My insurance agent assured me such “low numbers” would “never be enough” in case of an accident I caused, which is why his company offered $100,000, $300,000, and $100,000 in the same situations. He’s probably right but, again, couldn’t offer me a option that would provide me that kind of protection while recognizing the reality that I now rarely drive a car.
You can, of course, look up every ride-sharing and car-sharing company’s specific amounts of coverage (gird yourself before you do; insurance jargon is gnarly). I also recommend you talk to your agent; maybe they’ll know more than mine did.
The bottom line
Insurance aside, actually getting rid of my car was easy. For a number of reasons, I donated it to Seattle-based radio station KEXP. Whatever they sell it for at auction counts as a charitable donation toward the station, but the part that convinced me to donate rather than sell is that, like many charities, they’ll tow your car away for free, no repairs needed.
Of course, that didn’t dampen my fears of actually doing this thing. I’m a red-blooded, suburbia-raised American who’s never lived without a car. Would my privileged constitution be able to stomach the uncertainty of always needing a ride?
Here’s what I’ve learned: If you have a smartphone and a credit card—tools I realize not everyone has—finding a car in 2018 isn’t hard.
Between ride-hailing, car-sharing, and old-fashioned rental cars, it’s easy to get wheels. I’ve even had luck for longer trips.
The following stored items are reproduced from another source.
(* ===== verification/EventRegistry.v ===== *)
(** The event registry ([src/internal/constants/events_gen.go]) and the rules
    that bind a governed event to its action class
    ([src/internal/constants/registry_governed.go]).

    The registry is a Go map from event names to entries: [Registry] is that map,
    built from the entries in the order of the file. *)
From S2P Require Import Prelude Errors Constants.
From Stdlib Require Import String List Bool.
From stdpp Require Import base strings list gmap.
Open Scope string_scope.

Definition EventType := string.

Inductive EventKind := KRequest | KOutcome | KFact | KStream.

#[export] Instance EventKind_eq_dec : EqDecision EventKind.
Proof. solve_decision. Defined.

Record EventRegistryEntry := entry {
  Key : string;
  Kind : EventKind;
  Transport : list string;
  Producers : list string;
  Persistence : string;
  GovernanceAction : ActionType;
  GovernancePayload : string;
  Outcomes : list string;
  Reserved : bool
}.

Definition registry_00 : list (string * EventRegistryEntry) := [
  ("g8e.v1.ai.agent.conflict.detected", entry "AiAgentConflictDetected" KOutcome ["sse"] ["ensemble"] "gateway.sse_store" "" "" [] false);
  ("g8e.v1.ai.agent.conflict.resolved", entry "AiAgentConflictResolved" KOutcome [] ["ensemble"] "gateway.sse_store" "" "" [] true);
  ("g8e.v1.ai.agent.continue.approval.granted", entry "AiAgentContinueApprovalGranted" KOutcome [] ["ensemble"] "gateway.sse_store" "" "" [] false);
  ("g8e.v1.ai.agent.continue.approval.rejected", entry "AiAgentContinueApprovalRejected" KOutcome [] ["ensemble"] "gateway.sse_store" "" "" [] false);
  ("g8e.v1.ai.agent.continue.approval.requested", entry "AiAgentContinueApprovalRequested" KRequest ["sse"] ["ensemble"] "ephemeral" "" "" [] false);
  ("g8e.v1.ai.consensus.session.auditor.failed", entry "AiConsensusSessionAuditorFailed" KOutcome ["sse"] ["ensemble"] "gateway.sse_store" "" "" [] false);
  ("g8e.v1.ai.consensus.session.completed", entry "AiConsensusSessionCompleted" KOutcome ["sse"] ["ensemble"] "gateway.sse_store" "" "" [] false);
  ("g8e.v1.ai.consensus.session.disabled", entry "AiConsensusSessionDisabled" KOutcome ["sse"] ["ensemble"] "gateway.sse_store" "" "" [] false);
  ("g8e.v1.ai.consensus.session.generation.failed", entry "AiConsensusSessionGenerationFailed" KOutcome ["sse"] ["ensemble"] "gateway.sse_store" "" "" [] false);
  ("g8e.v1.ai.consensus.session.marshal.blocked", entry "AiConsensusSessionMarshalBlocked" KOutcome ["sse"] ["ensemble"] "gateway.sse_store" "" "" [] false);
  ("g8e.v1.ai.consensus.session.model.not.configured", entry "AiConsensusSessionModelNotConfigured" KOutcome ["sse"] ["ensemble"] "gateway.sse_store" "" "" [] false);
  ("g8e.v1.ai.consensus.session.provider.unavailable", entry "AiConsensusSessionProviderUnavailable" KOutcome ["sse"] ["ensemble"] "gateway.sse_store" "" "" [] false);
  ("g8e.v1.ai.consensus.session.started", entry "AiConsensusSessionStarted" KOutcome ["sse"] ["ensemble"] "gateway.sse_store" "" "" [] false);
  ("g8e.v1.ai.consensus.session.system.error", entry "AiConsensusSessionSystemError" KOutcome ["sse"] ["ensemble"] "gateway.sse_store" "" "" [] false);
  ("g8e.v1.ai.consensus.voting.audit.completed", entry "AiConsensusVotingAuditCompleted" KOutcome ["sse"] ["ensemble"] "operator.audit_log" "" "" [] false);
  ("g8e.v1.ai.consensus.voting.audit.started", entry "AiConsensusVotingAuditStarted" KOutcome ["sse"] ["ensemble"] "operator.audit_log" "" "" [] false);
  ("g8e.v1.ai.consensus.voting.consensus.failed", entry "AiConsensusVotingConsensusFailed" KOutcome ["sse"] ["ensemble"] "gateway.sse_store" "" "" [] false);
  ("g8e.v1.ai.consensus.voting.consensus.not.reached", entry "AiConsensusVotingConsensusNotReached" KOutcome ["sse"] ["ensemble"] "gateway.sse_store" "" "" [] false);
  ("g8e.v1.ai.consensus.voting.consensus.reached", entry "AiConsensusVotingConsensusReached" KOutcome ["sse"] ["ensemble"] "gateway.sse_store" "" "" [] false);
  ("g8e.v1.ai.consensus.voting.dissent.recorded", entry "AiConsensusVotingDissentRecorded" KFact ["sse"] ["ensemble"] "ephemeral" "" "" [] false);
  ("g8e.v1.ai.consensus.voting.pass.completed", entry "AiConsensusVotingPassCompleted" KOutcome ["sse"] ["ensemble"] "gateway.sse_store" "" "" [] false)].

Definition registry_01 : list (string * EventRegistryEntry) := [
  ("g8e.v1.ai.consensus.voting.round.2.consensus.failed", entry "AiConsensusVotingRound2ConsensusFailed" KOutcome ["sse"] ["ensemble"] "gateway.sse_store" "" "" [] true);
  ("g8e.v1.ai.consensus.voting.round.2.consensus.reached", entry "AiConsensusVotingRound2ConsensusReached" KOutcome ["sse"] ["ensemble"] "gateway.sse_store" "" "" [] true);
  ("g8e.v1.ai.consensus.voting.round.2.started", entry "AiConsensusVotingRound2Started" KOutcome ["sse"] ["ensemble"] "gateway.sse_store" "" "" [] true);
  ("g8e.v1.ai.consensus.voting.round.completed", entry "AiConsensusVotingRoundCompleted" KOutcome ["sse"] ["ensemble"] "gateway.sse_store" "" "" [] false);
  ("g8e.v1.ai.consensus.voting.round.started", entry "AiConsensusVotingRoundStarted" KOutcome ["sse"] ["ensemble"] "gateway.sse_store" "" "" [] false);
  ("g8e.v1.ai.eval.assignment.completed", entry "AiEvalAssignmentCompleted" KOutcome [] ["ensemble"; "gateway"] "gateway.sse_store" "" "" [] false);
  ("g8e.v1.ai.eval.assignment.started", entry "AiEvalAssignmentStarted" KOutcome [] ["ensemble"; "gateway"] "gateway.sse_store" "" "" [] false);
  ("g8e.v1.ai.eval.cycle.completed", entry "AiEvalCycleCompleted" KOutcome [] ["ensemble"; "gateway"] "gateway.sse_store" "" "" [] false);
  ("g8e.v1.ai.eval.cycle.started", entry "AiEvalCycleStarted" KOutcome [] ["ensemble"; "gateway"] "gateway.sse_store" "" "" [] false);
  ("g8e.v1.ai.eval.heartbeat", entry "AiEvalHeartbeat" KFact [] ["ensemble"; "gateway"] "gateway.operator_docs" "" "" [] false);
  ("g8e.v1.ai.eval.metric.available", entry "AiEvalMetricAvailable" KOutcome [] ["ensemble"; "gateway"] "gateway.sse_store" "" "" [] false);
  ("g8e.v1.ai.eval.metric.recorded", entry "AiEvalMetricRecorded" KFact [] ["ensemble"] "ephemeral" "" "" [] true);
  ("g8e.v1.ai.eval.model_role.invoked", entry "AiEvalModelRoleInvoked" KOutcome [] ["ensemble"; "gateway"] "gateway.sse_store" "" "" [] false);
  ("g8e.v1.ai.eval.proof.available", entry "AiEvalProofAvailable" KOutcome [] ["ensemble"; "gateway"] "gateway.sse_store" "" "" [] false);
  ("g8e.v1.ai.eval.publication.completed", entry "AiEvalPublicationCompleted" KOutcome [] ["ensemble"; "gateway"] "gateway.sse_store" "" "" [] false);
  ("g8e.v1.ai.eval.run.completed", entry "AiEvalRunCompleted" KOutcome [] ["ensemble"] "gateway.sse_store" "" "" [] true);
  ("g8e.v1.ai.eval.stop.requested", entry "AiEvalStopRequested" KRequest [] ["ensemble"; "gateway"] "ephemeral" "" "" [] false);
  ("g8e.v1.ai.eval.verifier.completed", entry "AiEvalVerifierCompleted" KOutcome [] ["ensemble"; "gateway"] "gateway.sse_store" "" "" [] false);
  ("g8e.v1.ai.llm.chat.filter.updated", entry "AiLLMChatFilterEvent" KOutcome [] ["cli"; "ensemble"] "gateway.sse_store" "" "" [] false);
  ("g8e.v1.ai.llm.chat.iteration.citations.received", entry "AiLLMChatIterationCitationsReceived" KOutcome ["sse"] ["ensemble"] "gateway.sse_store" "" "" [] false)].
(* ===== verification/Crypto.v ===== *)
(** The signature primitive the pipeline relies on ([crypto/ed25519]).

    The code uses three operations and two facts about them: a signature made
    with a private key verifies under its public key, and keys and signatures
    have fixed sizes.  They are an interface; nothing is assumed about
    unforgeability.  [toy_ed25519] is a computable instance built on SHA-256 for
    concrete runs of the model. *)
From S2P Require Import Prelude Encoding Sha256.
From Stdlib Require Import String Ascii List ZArith Lia Bool.
From stdpp Require Import base strings list.

Class Ed25519 := {
  (** Public half of a private key. *)
  ed_public : string -> string;
  ed_sign : string -> string -> string;
  ed_verify : string -> string -> string -> bool;
}.

Class Ed25519Laws `(E : Ed25519) := {
  ed_verify_sign : forall k m, ed_verify (ed_public k) m (ed_sign k m) = true;
  ed_public_size : forall k, String.length (ed_public k) = 32%nat;
  ed_sign_size : forall k m, String.length (ed_sign k m) = 64%nat;
}.

(** [ed25519.PublicKeySize], [ed25519.SignatureSize]. *)
Definition PublicKeySize : nat := 32.
Definition SignatureSize : nat := 64.

Definition toy_mac (pub m : string) : string := sha256 (pub +:+ m) +:+ sha256 (m +:+ pub).

Definition toy_ed25519 : Ed25519 := {|
  ed_public k := sha256 k;
  ed_sign k m := toy_mac (sha256 k) m;
  ed_verify pub m s := String.eqb s (toy_mac pub m);
|}.

#[export] Instance toy_ed25519_laws : Ed25519Laws toy_ed25519.
Proof.
  split; intros; simpl.
  - apply String.eqb_refl.
  - apply length_sha256.
  - unfold toy_mac. by rewrite string_app_length, !length_sha256.
Qed.
Inductive matches (s : list ascii) : re -> nat -> nat -> Prop :=
| m_empty i : matches s REps i i
| m_class neg rs i c : s !! i = Some c -> in_class neg rs c = true -> matches s (Class neg rs) i (S i)
| m_cat r1 r2 i j k : matches s r1 i j -> matches s r2 j k -> matches s (Cat r1 r2) i k
| m_alt_l r1 r2 i j : matches s r1 i j -> matches s (Alt r1 r2) i j
| m_alt_r r1 r2 i j : matches s r2 i j -> matches s (Alt r1 r2) i j
| m_star_nil r i : matches s (Star r) i i
| m_star_cons r i j k : matches s r i j -> matches s (Star r) j k -> matches s (Star r) i k
| m_begin : matches s BeginText 0 0
| m_end : matches s EndText (List.length s) (List.length s)
| m_word i : xorb (word_before s i) (word_at s i) = true -> matches s WordBoundary i i.

(** [regexp.MatchString]: some part of the subject matches. *)
Definition occurs (r : re) (s : list ascii) : Prop :=
  exists i j, (i <= List.length s)%nat /\ matches s r i j.

Lemma matches_le s r i j : matches s r i j -> (i <= j)%nat.
Proof. induction 1; lia. Qed.

Lemma matches_bound s r i j :
  matches s r i j -> (i <= List.length s)%nat -> (j <= List.length s)%nat.
Proof.
  induction 1; intros Hi; try lia; auto.
  match goal with H : _ !! _ = Some _ |- _ => apply lookup_lt_Some in H; lia end.
Qed.

(** ** Matcher: from the set of start positions to the set of end positions

    A set of positions 0..n of a subject of n bytes is a list of n+1 booleans. *)

Definition orb_list (a b : list bool) : list bool := zip_with orb a b.
Definition andb_list (a b : list bool) : list bool := zip_with andb a b.

(** Word boundaries of the subject, [prev] being the byte before it. *)
Fixpoint boundaries (prev : bool) (s : list ascii) : list bool :=
  match s with
  | [] => [prev]
  | c :: s => xorb prev (is_word c) :: boundaries (is_word c) s
  end.

Fixpoint iterate (f : list bool -> list bool) (fuel : nat) (x : list bool) : list bool :=
  match fuel with
  | O => x
  | S fuel =>
      let x' := orb_list x (f x) in
      if bool_decide (x' = x) then x else iterate f fuel x'
  end.

Fixpoint step (s : list ascii) (r : re) (x : list bool) : list bool :=
  match r with
  | REps => x
  | Class neg rs => false :: zip_with (fun (b : bool) c => if b then in_class neg rs c else false) x s
  | Cat r1 r2 => step s r2 (step s r1 x)
  | Alt r1 r2 => orb_list (step s r1 x) (step s r2 x)
  | Star r => iterate (step s r) (List.length s) x
  | BeginText => andb_list x (true :: repeat false (List.length s))
  | EndText => andb_list x (repeat false (List.length s) ++ [true])
  | WordBoundary => andb_list x (boundaries false s)
  end.

Definition MatchString (r : re) (s : string) : bool :=
  let l := list_ascii_of_string s in
  existsb (fun b => b) (step l r (repeat true (S (List.length l)))).

(** ** The matcher computes the meaning *)

Definition member (x : list bool) (i : nat) : Prop := x !! i = Some true.

Lemma length_boundaries p s : List.length (boundaries p s) = S (List.length s).
Proof. revert p. induction s as [|c s IH]; intros p; simpl; [done | by rewrite IH]. Qed.

Lemma length_iterate f n k x :
  (forall y, List.length y = k -> List.length (f y) = k) ->
  List.length x = k -> List.length (iterate f n x) = k.
Proof.
  intros Hf. revert x. induction n as [|n IH]; intros x Hx; simpl; [done|].
  destruct (bool_decide _); [done|]. apply IH. unfold orb_list.
  rewrite length_zip_with, Hf by done. lia.
Qed.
On a recent voyage out to Redmond, I rented a ReachNow car for three hours. A weekend trip to Snohomish involved an online reservation with Enterprise that was startlingly cheap: $39 from noon on a Thursday to noon on a Saturday, a (not-so-agreeable) $100 more if I added insurance. (I did, and the gleeful Enterprise agent assured me: “We’ll cover you as long as you don’t run into an airplane.”)
Even more surprising: People are often very willing to accomodate the carless among us. Just saying the sentence, “I don’t have a car so could you pick me up? Drop me off? Reschedule our coffee to a place I can get to on the bus line?” has been surprisingly fruitful. Those with cars seem more than willing to share the love (or, at least, use the HOV lane).
There’s always the bus, too. My ORCA card and the app OneBusAway have grown even more indispensable since I went carless. The only downside: What transit doesn’t cost you in fares, it often costs in time. A ride that’ll take me 10 or 15 minutes in a Lyft will be at least twice as long if I take the bus.
But hardest part is how I’ve had to upend how I’ve always thought about getting around. This is particularly true for the financial part of going carless. Rather than having an automatic insurance payment magically disappear from my bank account every month, I’m paying that cost up front in the form of rental car fees, tips for Lyft, and taxi fares.
That means that ditching my car wasn’t necessarily cheaper, even when factoring in using mass transit. All told, it’s cost me about the same as what I used to pay in insurance and gas (if less than what I would have stomached at the mechanic).
What has gotten better: my state of mind. A whole trunk full of worries rolled away with my car. Sending those off with my Kia was worth the frustration of figuring out insurance and the fear of not always having a car.
Of course, going carless isn’t for everyone. Many can’t afford it, whether in terms of cost or time spent waiting for a ride. Others live in areas that don’t support walking or lack an adequate bus line. Still more have a kid or two who needs to get to soccer practice on time.
But for those of us who’ve long toyed with the idea of leaving our cars behind, I have four words for you: Just do it already.